I have worked across a wide variety of industries, designing structures for solar and fossil power plants, waste treatment facilities, underground communication services, chemical demilitarization facilities, missile defense buildings and nuclear power plants. Out of all these industries, nuclear design is the most challenging and rewarding.
The nuclear industry holds the highest expectations of quality and safety in engineering design calculations. Every detail is scrutinized with an intense amount of rigor. Our work is triple checked, and is then subjected to reviews by peers, management, clients, and third-party industry personnel. The checks and balances are not just about adding conservatism, they are about getting the design right, and for me, that is the most exciting aspect of my work.
I recently finished an assignment as the civil and structural engineering supervisor on a first-of-a-kind project replacing a large Essential Service Water (ESW) system of an operating nuclear plant. The ESW supplies cooling water to the plant's heat exchangers and other components. I managed the civil and structural design documentation and client/construction interfacing for the project.
To support the ESW replacement project, we reviewed old drawings and photos; we talked to Bechtel engineers who designed the original plant; and we interviewed staff at the current operating site.

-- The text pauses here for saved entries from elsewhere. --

Lemma finish_spec m pc r v : cpu_ok m → int pc → 0 <= r < 32 → int v →
  ∃ m', finish pc r v m = Done ((), m') ∧ advanced m m'.
Proof.
  intros Hm Hpc Hr Hv.
  destruct (DelayedLoad_spec m r v Hm Hr Hv) as (l & lv & Hl & Hlv & Hl32 & HD & Hok). cbn zeta in HD, Hok.
  assert (∀ j, (32 <= j < 37)%nat → loaded_registers (registers m) l lv r v !! j = registers m !! j) as Hk.
  { intros j Hj. rewrite loaded_lookup by (lia || apply Hm). by rewrite !decide_False by lia. }
  assert (loaded_registers (registers m) l lv r v !! 0%nat = Some 0) as H0.
  { rewrite loaded_lookup by (lia || apply Hm). by rewrite decide_True. }
  set (m1 := with_registers (loaded_registers _ _ _ _ _) m) in *.
  destruct (reg_some m1 PCReg Hok ltac:(by vm_compute)) as (p & Hp & Hpi & Hrp).
  destruct (reg_some m1 NextPCReg Hok ltac:(by vm_compute)) as (n & Hn & Hni & Hrn).
  pose proof (cpu_ok_control m1 PrevPCReg p Hok ltac:(by vm_compute) ltac:(by vm_compute) Hpi) as Hok2.
  pose proof (set_reg_some m1 PrevPCReg p Hok ltac:(by vm_compute)) as Hs2. set (m2 := with_registers _ m1) in Hok2, Hs2.
  assert (reg NextPCReg m2 = Done (n, m2)) as Hrn2.
  { destruct (reg_some m2 NextPCReg Hok2 ltac:(by vm_compute)) as (n' & Hn' & _ & Hrn'). rewrite Hrn'.
    cbn in Hn', Hn. rewrite list_lookup_insert_ne in Hn' by done. congruence. }
  pose proof (cpu_ok_control m2 PCReg n Hok2 ltac:(by vm_compute) ltac:(by vm_compute) Hni) as Hok3.
  pose proof (set_reg_some m2 PCReg n Hok2 ltac:(by vm_compute)) as Hs3. set (m3 := with_registers _ m2) in Hok3, Hs3.
  pose proof (cpu_ok_control m3 NextPCReg pc Hok3 ltac:(by vm_compute) ltac:(by vm_compute) Hpc) as Hok4.
  pose proof (set_reg_some m3 NextPCReg pc Hok3 ltac:(by vm_compute)) as Hs4.
  eexists. split.
  - unfold finish. by rewrite (bind_Done _ _ _ _ _ HD), (bind_Done _ _ _ _ _ Hrp), (bind_Done _ _ _ _ _ Hs2),
      (bind_Done _ _ _ _ _ Hrn2), (bind_Done _ _ _ _ _ Hs3), Hs4.
  - pose proof (co_length _ Hok) as Hlen1. cbn in Hlen1.
    change (Z.to_nat NumTotalRegs) with 40%nat in Hlen1.
    split; [exact Hok4|]. cbn in Hp, Hn |- *. rewrite Hk in Hp, Hn by (unfold PCReg, NextPCReg; lia).
    unfold PCReg, NextPCReg, PrevPCReg in *.
    split_and!; repeat first [rewrite list_lookup_insert_eq by (rewrite ?length_insert; lia)
                             |rewrite list_lookup_insert_ne by done]; congruence.
Qed.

When the design documents were complete, I was absolutely certain they were up to the standards and expectations of the nuclear industry. I was particularly proud of the final calculations and drawings because I knew how much time, effort and scrutiny was required to get to that stage. The successful construction completion of the project was a tremendous feeling of pride and accomplishment.
Nuclear is a crucial part of the nation’s energy mix because it’s clean, efficient power. With so much diligence, ingenuity, coordination and inspection put into nuclear design, people should feel comfortable knowing they have a safe source of power in their community. For the detail-focused, problem-solving civil engineers out there, a nuclear facility design will always be an assignment worth looking forward to. In fact, I now happily lead the conceptual structural design of an underground small modular reactor, and I have a blank piece of paper this time!